A 19-year-old man was evaluated due to pain in his left index finger. Medical history yielded a roller press injury to his left hand three weeks previously. Physical examination revealed pain with the palpation and motions of the second proximal phalanx, swelling and normal range of motion. Plain radiographs were not remarkable (fig 1A,B). Longitudinal and axial ultrasound (US) images clearly designated cortical collapse at the dorsal surface of the proximal phalanx (fig 1C,D) compared with the other side (Fig 1E,F). Overall, the patient was diagnosed with non-displaced stable fracture of the proximal phalanx and he was treated with static splinting for three weeks. As a rule plain radiographs are the initial imaging modality for the visualization of bone injuries [1,2]. Nonetheless, in case of high clinical suspicion – if the plain radiographs are normal –, advanced imaging modalities are usually required. Computed tomography and magnetic resonance imaging (MRI) are also utilized to provide a better evaluation of the fracture for optimal treatment planning when a more detailed evaluation of the fracture is needed.

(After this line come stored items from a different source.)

(* ===== verification/Prelude.v ===== *)
(** * mhub: an MQTT broker

    A model of the broker of src/ and theorems about it.

    ** The program

    A broker accepts client connections ([Server], server.go).  Each connection
    has an inbound goroutine, which decodes messages and runs the protocol
    handlers (session.go, proto.go), an outbound goroutine, which encodes the jobs
    queued for the client, and a heartbeat.  Publications are posted to the
    subscription table (subs.go, wild.go), whose workers hand them to the
    subscribers, and replicated to the other brokers (peers.go, endpoint.go).
    QoS 1 messages are kept in a store per client id (store.go, memstore.go).
    Counters (stats.go), presence in redis (presence.go, redistore.go) and the
    configuration (src/config) surround this; api.go is the client side of the
    protocol, and the chat of src/cmd/fchat a program on it.  Brokers are to find each
    other through etcd (src/cluster).  The daemon (src/daemon/mhub) reads its flags and
    file and starts the broker; src/cmd/test has load tests, and src/_bench three
    programs that try out buffer pools.

    ** The files

    - [Prelude]: notations, machine integers, tactics, hints and shared lemmas.
    - [GoString]: the functions of strings, strconv and fmt that the sources call.
    - [GoFlag]: the package flag.
    - [GoProc]: goroutine bodies as trees of atomic actions, their run alone
      ([exec]), a rely-guarantee judgement ([ok]), and buffered channels.
    - [GoSlice]: slices over shared arrays with Go's [append].
    - [Wild]: wild.go.  [valid], [matches], and the meaning [filter_denotes].
    - [Config]: src/config.  [LoadConfig] and the [loadConfig] methods.
    - [Proto]: the messages of the mqttmsg package, and [Extern], the external code.
    - [Store]: store.go and memstore.go.  The class [Store] with its laws is the
      interface; [Memory] is the instance; keys and persistence rules are proved
      against the interface.
    - [Stats]: stats.go.  Counters, the reporting tick, the REST answers.
    - [Redis]: redistore.go.  The pool and msgpack are the class [RedisLib], what they
      promise is [RedisLaws].
    - [Discovery]: src/cluster/discovery.go.  The etcd client is the class [EtcdLib],
      what it promises is [EtcdLaws]; [cluster_step] interleaves the machines.
    - [Subs]: subs.go.  One definition per critical section, and the abstract
      [table] that they refine.
    - [Broker]: the shared state [Server] of all goroutines, its memory included,
      and the atomic actions on it.
    - [Session]: the methods of [incomingConn] (session.go, proto.go), the workers
      of subs.go, [NewServer] and the body of the accept loop (server.go).
    - [SessionFacts], [Delivery], [Lifecycle]: what the handlers do when they run
      alone, on each branch.
    - [Loops]: [inboundLoop] and [outboundLoop] as a whole.
    - [Presence]: the presence commands of the broker carried out on the store of
      [Redis].
    - [Peers]: endpoint.go and peers.go.
    - [Client]: api.go.
    - [Fchat], [ChatStart]: src/cmd/fchat, over [Client]: its loops; its start and its
      translations.
    - [EndToEnd]: the client library against the broker, message by message.
    - [Replication]: the endpoint of one broker against the replay of another.
    - [Invariant]: the invariant [srv_wf] of the shared state, kept by each action
      of each body whatever the other goroutines do.
    - [Sched]: the transition system of all the goroutines, with [reachable_ok],
      and a scheduler that computes executions.
    - [Frame]: a light judgement [keeping] and the record [framed]: a condition on the
      state that the atomic actions keep holds in every execution, and goroutines that
      are blocked as long as it holds stay where they are.
    - [Executions]: theorems about every execution, and executions of polite clients.
    - [Ordering]: the order in which one worker delivers.
    - [Protocol], [Deadlock]: two conditions of [Frame] for every execution, and one
      that a deadlock keeps for ever.
    - [Isolation]: whom the arrays of the table serve, also while workers read them.
    - [Warrant]: what may be queued, stored and written, given what came in, kept by
      every body; the judgement [ok] with a rely of its own.
    - [History]: executions with the log of the messages received in them.
    - [Races]: three executions, with their log, in which the interleaving shows.
    - [Progress]: the judgement [disciplined] on who holds the mutex of the table.
    - [Causes]: the judgement [tame], what actions leave as it was and where they panic.
    - [Daemon]: src/daemon/mhub, [Server.Start], [peers.start] and the statistics, as
      bodies on the state of the process; [life_step] interleaves [main] with the
      goroutine of the statistics.
    - [Recycler]: src/_bench/gc, each program with the moves of its goroutines.
    - [Loadtest]: src/cmd/test/loadtest.go and many.go.
    - [Feeder]: src/cmd/feeder, the client library of which is the class [Paho].

    ** State and operations

    A struct is a [Record] with the fields the code uses; a pointer is an index
    in a list of the state ([srv_conns] for connections, [srv_heap] for
    publications, [store_heap] for stores), so aliasing is kept: a worker that
    clears the retain flag of a publication changes what every holder of the
    pointer sees.  A slice is an array number and a length, and shares its array.
    An integer is a [Z] with its wrap-around where the code can reach it.  A
    method is a [proc Server A]: one atomic action per channel operation, atomic
    counter update, critical section, or access to a shared field, in the order of
    the source.  A loop is given by the body of its turn and by its deferred
    function; the transition system composes them.  An error is a value, a panic
    is [Panicked].

    ** External code

    [GoRuntime] is the growth of [append] and the order of a [range] over a map,
    with what the language promises of them.  [Mqttmsg] is the payload type and
    its size; [Extern] has the byte count of a message and the rate limiter; both
    are unconstrained.  The clients, the network and the scheduler are a [policy]
    and the choices of [step].  Witnesses use [doubling_runtime], [bytes_mqttmsg]
    and [plain_extern].

    ** What the theorems show

    - Every execution ([Executions]): the shared state stays consistent, and clients that
      CONNECT first exclude the nil dereference.  [Causes]: clients that are accepted
      under ids of their own, without keep-alive, and stay keep the broker up; only a
      session that exceeds its limits a second time can take it down.
    - Executions that go wrong, computed with polite clients: a disconnection that takes
      the broker down and a take-over that loses a registration ([Races]), deletions of
      retained messages that end all workers ([Executions]), and a state from which,
      whatever happens, the table stays locked and nothing is delivered ([Deadlock]).
    - Every execution ([Protocol]): only messages of a server are queued and written.
    - History ([History]): in every execution, each message on the wire of a client
      answers a request that it sent before, or is a publication that somebody sent and
      that it asked for or resumed, or a DISCONNECT that its keep-alive or a second
      CONNECT with its client id explains; without resumed sessions a client is sent only
      publications of topics that its own SUBSCRIBE messages ask for.  A computed
      execution shows what a resumed session adds: a client is sent its own publication.
    - Progress ([Progress]): under the discard strategy the mutex of the table is always
      released, within six actions of its holder.
    - Order ([Ordering]): one worker keeps the order of the posts up to the room in each
      queue; a computed execution shows two workers that do not ([Races]).
    - Whole loops and both ends ([Loops], [EndToEnd]): the outbound loop ends once its
      queue is closed, a short session leaves exactly the counters, the dead connection
      and its empty store behind, [Connect] and a QoS 1 [Publish]
      of the client library do what they promise against the broker.
    - One handler at a time: CONNECT (fresh, resumed), PUBLISH, SUBSCRIBE,
      UNSUBSCRIBE, a turn of the outbound loop, the end of a session, the
      heartbeat, which kicks an idle client in time, a worker's fan-out, and the inputs on
      which they panic; a refused CONNECT that takes effect all the same, down to redis
      ([Presence]).  PUBLISH, SUBSCRIBE and the outbound turn are given with the whole
      state they end in.
    - Components: the matching loop decides the meaning of filters, the table
      refines its specification under every history, stores keep their laws and
      their keys round-trip, configurations are validated.
    - Peers: a publication handed to an endpoint reaches the subscribers of the other
      broker and goes no further, and its retain flag depends on a race; an endpoint
      cannot restart; a joined endpoint blocks publishers.
    - Client: publication by QoS, the timing of keep-alive pings, calls on a closed
      client; chat lines are read as they were typed, a chat starts by CONNECT and
      SUBSCRIBE, and the translation service is asked for exactly the text.
    - Programs: what every start of the daemon ends in, however the statistics interleave
      with it, and that the goroutines it starts are those from which the executions begin; flags are read as they are written; the
      feeder publishes in order, each message after the receipt of the one before; the
      load test never reports a failure; the recycler keeps every buffer in one place
      and never stops.
    - Cluster: in every interleaving, with failures of etcd, one leader at most, and the
      others find a machine; heartbeats keep a machine registered.  Redis: values are
      read back, and every call keeps a connection.

    ** Bounds and fuel

    Bodies are finite trees, so [exec] needs no fuel.  [ep_loop] takes fuel, one
    unit per job; it returns whenever the fuel is above the length of the closed
    queue it drains ([exec_ep_loop_closed]); so does [outbound_turns], one unit per
    turn, and [outbound_loop_terminates] shows that one more than the length of the
    closed queue is enough.  [run] of [Ordering] takes one unit per post, and as many
    units as posts are shown to serve them all.  [inbound_turns], [replay], [heartbeat],
    [startHeartbeat], [ep_start] and [cliLoop] recur on what the environment gives them:
    the messages decoded, the ticks, the turns, the sessions, the lines; [do_moves] of
    [Recycler] and [Loadtest] on the moves.  The executions of [Run] give each
    goroutine up to 60 actions in a row; moves that cannot be made change nothing,
    and the states they end in are computed and compared in the theorems.

    ** Modelling decisions

    Queues have a positive capacity: a queue of length zero never has room here,
    where Go would pass a value from sender to receiver directly (the unbuffered
    channels of [Client] are modelled as offers).  Reads and writes of shared
    fields are sequentially consistent.  Log lines and what only they print are
    left out.  The deadline of the heartbeat is computed exactly, where the source
    multiplies by a floating-point 1.5.  The two additions of [clientConnect] are
    one action.  The transition system [step] does not include the reporting goroutine
    that [NewServer] starts, the sessions of endpoints or the client library: the first
    reads counters, and its panics, which end the process, are in [Daemon]; each of the
    others has theorems of its own.  The chat prints without colours and time stamps.

    ** Not modelled, and what is next

    The sockets, TLS, the HTTP servers, etcd, redis, golib's reading of the
    configuration file, the client library of the feeder and the translation service are
    external; pub.go, sub.go, subs.go and pingtest.go of src/cmd/test
    send, print or time messages by hand; what the connections of loadtest.go do is left
    open.  The methods of flight.go are empty and never called, doc.go, mlookupd and
    plugins have no code.  What is left of the modelled files are imports, log lines,
    the settings of external libraries, and methods without a body ([leave],
    [discover]).  Left for later: endpoint sessions and the client library
    inside the transition system, and with them the order and the delivery of
    publications over any number of clients. *)

From Stdlib Require Import ZArith Lia.
From stdpp Require Import base gmap list strings numbers sets.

For instance MRI should be performed to provide the precise diagnosis of stress fractures in cases with normal radiographs [1]. On the other hand, US has become widely used and has increasingly gained importance for the injuries of the musculoskeletal system with several advantages (lack of ionizing radiation, patient friendly, ease of application, repeatable, cheaper than MRI and computed tomography, non-invasive, provides multi-planar and dynamic imaging). Likewise, US is very likely to detect cortical lesions of the bone [3]. Accordingly, we suggest that US is a convenient imaging modality to visualize bone injuries for the initial evaluation if the plain radiographs are normal or not available.